Stored dataset items:
[Start of Attachment]
(* ===== verification/Replicator.v ===== *)
(** The leader's replicators (raft/repl.go, Replicator), one goroutine per peer.

    [append_rpc] is the call with its retries: completions of the concurrent
    calls arrive in some order, only the first successful reply is stored, and
    a completion the loop receives makes it look at the stored reply.
    [matchIndex] is the binary search for the last index on which the peer
    agrees, and [replicate_turn] one round of [start].

    The goroutine runs beside the leader's own: the [k]-th time it looks at the
    leader it sees [env k], the active flag, the leader's state and the answer
    its call gets there. *)

From S2P Require Import Prelude BitVec RaftTypes Persist Logs LogsSpec.

(** * appendEntries: the call and its retries *)

(** One completed call: whether the waiting loop received it (the channel of an
    abandoned try is not read any more), and the reply if it succeeded. *)
Record completion := mkCompletion { received : bool; outcome_reply : option AppendEntriesReply }.

(** The stored reply after a completion: CompareAndSwap(nil, r). *)
Definition store_reply (stored : option AppendEntriesReply) (c : completion) : option AppendEntriesReply :=
  match stored with
  | Some r => Some r
  | None => outcome_reply c
  end.

(** [None] while the loop waits. *)
Fixpoint append_rpc (stored : option AppendEntriesReply) (cs : list completion)
    : option AppendEntriesReply :=
  match cs with
  | [] => None
  | c :: cs =>
      let stored' := store_reply stored c in
      match stored' with
      | Some r =>
          if received c && bool_decide (is_Some (outcome_reply c)) && aer_Responsed r then Some r
          else append_rpc stored' cs
      | None => append_rpc stored' cs
      end
  end.

(** The first successful reply among the completions. *)
Fixpoint first_success (cs : list completion) : option AppendEntriesReply :=
  match cs with
  | [] => None
  | c :: cs => match outcome_reply c with Some r => Some r | None => first_success cs end
  end.

Lemma append_rpc_stored r cs r' : append_rpc (Some r) cs = Some r' -> r' = r /\ aer_Responsed r = true.
Proof.
  induction cs as [|c cs IH]; [done|]. cbn [append_rpc store_reply].
  destruct (received c && _ && aer_Responsed r) eqn:E; [|exact IH].
  intros [= <-]. by apply andb_true_iff in E as [_ ->].
Qed.

Lemma append_rpc_first cs r :
  append_rpc None cs = Some r -> first_success cs = Some r /\ aer_Responsed r = true.
Proof.
  induction cs as [|c cs IH]; [done|]. cbn [append_rpc store_reply first_success].
  destruct (outcome_reply c) as [r0|] eqn:Eo; [|exact IH].
  destruct (_ && aer_Responsed r0) eqn:E.
  - intros [= <-]. by apply andb_true_iff in E as [_ ->].
  - by intros [-> ?]%append_rpc_stored.
Qed.

Lemma first_success_app cs cs' r : first_success cs = Some r -> first_success (cs ++ cs') = Some r.
Proof.
  induction cs as [|c cs IH]; [done|]. simpl. destruct (outcome_reply c); [done|exact IH].
Qed.

(** Once a reply the remote did not process is stored, the loop never ends. *)
Lemma append_rpc_stuck cs cs' r :
  first_success cs = Some r -> aer_Responsed r = false -> append_rpc None (cs ++ cs') = None.
Proof.
  intros Hf Hr. destruct (append_rpc None (cs ++ cs')) as [r'|] eqn:E; [|done].
  apply append_rpc_first in E as [E1 E2]. rewrite (first_success_app _ _ _ Hf) in E1. congruence.
Qed.

(** Otherwise it ends with the next success it receives. *)
Lemma append_rpc_stored_returns r cs c :
  aer_Responsed r = true -> received c = true -> is_Some (outcome_reply c) ->
  append_rpc (Some r) (cs ++ [c]) = Some r.
Proof.
  intros Hr Hc Ho. induction cs as [|c' cs IH]; cbn [app append_rpc store_reply].
  - by rewrite Hc, Hr, bool_decide_true.
  - by destruct (_ && _).
Qed.

Lemma append_rpc_returns cs cs' c r :
  first_success cs = Some r -> aer_Responsed r = true ->
  received c = true -> is_Some (outcome_reply c) ->
  append_rpc None (cs ++ cs' ++ [c]) = Some r.
Proof.
  intros Hf Hr Hc Ho. revert Hf. induction cs as [|c' cs IH]; [done|].
  cbn [app append_rpc store_reply first_success]. destruct (outcome_reply c') as [r'|]; [|exact IH].
  intros [= ->]. destruct (_ && _); [done|].
  rewrite app_assoc. by apply append_rpc_stored_returns.
Qed.

Section replicator.
Context {Cmd : Type} `{!Gob Cmd}.
Implicit Types full : list (LogEntry Cmd).

(** What the goroutine sees when it looks. *)
Record Obs := mkObs {
  ob_active : bool;
  ob_raft : Raft Cmd;
  ob_reply : AppendEntriesArgs Cmd -> AppendEntriesReply }.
[End of Attachment]
→ Activity
Each line above where the word "leader" occurs should be copied out.

→ Solution to this exercise
(** The leader's replicators (raft/repl.go, Replicator), one goroutine per peer.
    The goroutine runs beside the leader's own: the [k]-th time it looks at the
    leader it sees [env k], the active flag, the leader's state and the answer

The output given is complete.